**WORK INSTRUCTIONS:**
The records below hold a stretch from the line with "base64_encode : string → string;" through the line with "aead_decrypt : string"; return exactly those lines, ends included, and nothing more.

**INPUT MATERIAL:**
(* ===== verification/Platform.v ===== *)
(** * What the trust chain calls outside the repository

    SHA-256, Ed25519 (ed25519-dalek), base64, serde_json, age recipients and
    URLs are third-party crates. They are the fields of the class [Platform];
    the documented behaviour that some theorems rely on is the class
    [PlatformLaws]. Everything else in the development is translated from the
    repository's own source. *)

From S2P Require Import Prelude.

(** The document tree serde_json hands to a [Visitor]: an object still carries
    duplicate keys, and a negative integer or a float is [JOther]. *)
Inductive json :=
| JNull
| JBool (b : bool)
| JU64 (n : N)
| JOther
| JStr (s : string)
| JSeq (l : list json)
| JMap (l : list (string * json)).

(** [serde_json::Value]; a number is always a non-negative integer here. *)
Inductive value :=
| VNull
| VBool (b : bool)
| VNumber (n : N)
| VString (s : string)
| VArray (l : list value)
| VObject (l : list (string * value)).

(** [value.get(key)] and the indexing [value[key]], which yields [Null] for a
    missing key or a value that is not an object. *)
Fixpoint object_get (key : string) (l : list (string * value)) : option value :=
  match l with
  | [] => None
  | (k, v) :: l => if k === key then Some v else object_get key l
  end.
Definition value_get (v : value) (key : string) : option value :=
  match v with VObject l => object_get key l | _ => None end.
Definition value_index (v : value) (key : string) : value :=
  default VNull (value_get v key).
Definition value_as_str (v : value) : option string :=
  match v with VString s => Some s | _ => None end.
Definition value_as_u64 (v : value) : option N :=
  match v with VNumber n => Some n | _ => None end.
(** [value == text] *)
Definition value_eq_str (v : value) (s : string) : bool :=
  match v with VString t => t === s | _ => false end.

(** The parts of a parsed [reqwest::Url] the source looks at. *)
Record url := {
  url_scheme : string;
  url_host : option string;
  url_username : string;
  url_password : option string;
  url_query : option string;
  url_fragment : option string;
  url_path : string;
  (** The host parses as an IP address that is a loopback address. *)
  url_loopback : bool;
}.

(** A verifying key is its 32 bytes, a signing key its 32-byte seed, and an age
    recipient its canonical text, which is how the crates compare them. *)
Class Platform := {
  sha256 : string → string;
  ed25519_valid : string → bool;
  ed25519_weak : string → bool;
  ed25519_verifying_key : string → string;
  ed25519_sign : string → string → string;
  ed25519_verify_strict : string → string → string → bool;
  base64_encode : string → string;
  base64_decode : string → option string;
  json_from_slice : string → option json;
  age_recipient_parse : string → option string;
  url_parse : string → option url;
}.

(** [VerifyingKey::from_bytes] *)
Definition vk_from_bytes `{Platform} (b : string) : option string :=
  if ed25519_valid b then Some b else None.

Class PlatformLaws (P : Platform) : Prop := {
  sha256_length b : String.length (sha256 b) = 32%nat;
  ed25519_sign_length k m : String.length (ed25519_sign k m) = 64%nat;
  ed25519_sign_verify k m :
    ed25519_verify_strict (ed25519_verifying_key k) m (ed25519_sign k m) = true;
  base64_round_trip b : base64_decode (base64_encode b) = Some b;
  base64_length b : slen (base64_encode b) ≤ (slen b + 2) / 3 * 4;
}.

(** serde's derived [Serialize] and [Deserialize] of one type of the source. *)
Class Serde (T : Type) := {
  to_vec : T → string;
  from_value : value → option T;
}.

(** serde_json's text form of one type: [to_string] or [to_vec], and [from_str]. *)
Class JsonText (T : Type) := {
  to_json : T → string;
  from_json : string → option T;
}.

(** * Symmetric cryptography of third-party crates

    The RustCrypto functions the attachment code and the storage broker call, as a class,
    with their documented behaviour as laws. *)


(** XChaCha20-Poly1305 under a 32-byte key, a 24-byte nonce and associated data, and
    HMAC-SHA-256. *)
Class Crypto := {
  aead_encrypt : string → string → string → string → option string;
  aead_decrypt : string → string → string → string → option string;
  hmac_sha256 : string → string → string;
}.

Class CryptoLaws (C : Crypto) : Prop := {
  aead_round_trip key nonce aad msg c :
    aead_encrypt key nonce aad msg = Some c → aead_decrypt key nonce aad c = Some msg;
  aead_encrypt_length key nonce aad msg c :
    aead_encrypt key nonce aad msg = Some c → slen c = slen msg + 16;
  aead_decrypt_length key nonce aad msg c :
    aead_decrypt key nonce aad c = Some msg → slen c = slen msg + 16;
  hmac_length key msg : String.length (hmac_sha256 key msg) = 32%nat;
}.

**THE COMPLETED TASK:**
  base64_encode : string → string;
  base64_decode : string → option string;
  json_from_slice : string → option json;
  age_recipient_parse : string → option string;
  url_parse : string → option url;
}.

(** [VerifyingKey::from_bytes] *)
Definition vk_from_bytes `{Platform} (b : string) : option string :=
  if ed25519_valid b then Some b else None.

Class PlatformLaws (P : Platform) : Prop := {
  sha256_length b : String.length (sha256 b) = 32%nat;
  ed25519_sign_length k m : String.length (ed25519_sign k m) = 64%nat;
  ed25519_sign_verify k m :
    ed25519_verify_strict (ed25519_verifying_key k) m (ed25519_sign k m) = true;
  base64_round_trip b : base64_decode (base64_encode b) = Some b;
  base64_length b : slen (base64_encode b) ≤ (slen b + 2) / 3 * 4;
}.

(** serde's derived [Serialize] and [Deserialize] of one type of the source. *)
Class Serde (T : Type) := {
  to_vec : T → string;
  from_value : value → option T;
}.

(** serde_json's text form of one type: [to_string] or [to_vec], and [from_str]. *)
Class JsonText (T : Type) := {
  to_json : T → string;
  from_json : string → option T;
}.

(** * Symmetric cryptography of third-party crates

    The RustCrypto functions the attachment code and the storage broker call, as a class,
    with their documented behaviour as laws. *)


(** XChaCha20-Poly1305 under a 32-byte key, a 24-byte nonce and associated data, and
    HMAC-SHA-256. *)
Class Crypto := {
  aead_encrypt : string → string → string → string → option string;
  aead_decrypt : string → string → string → string → option string;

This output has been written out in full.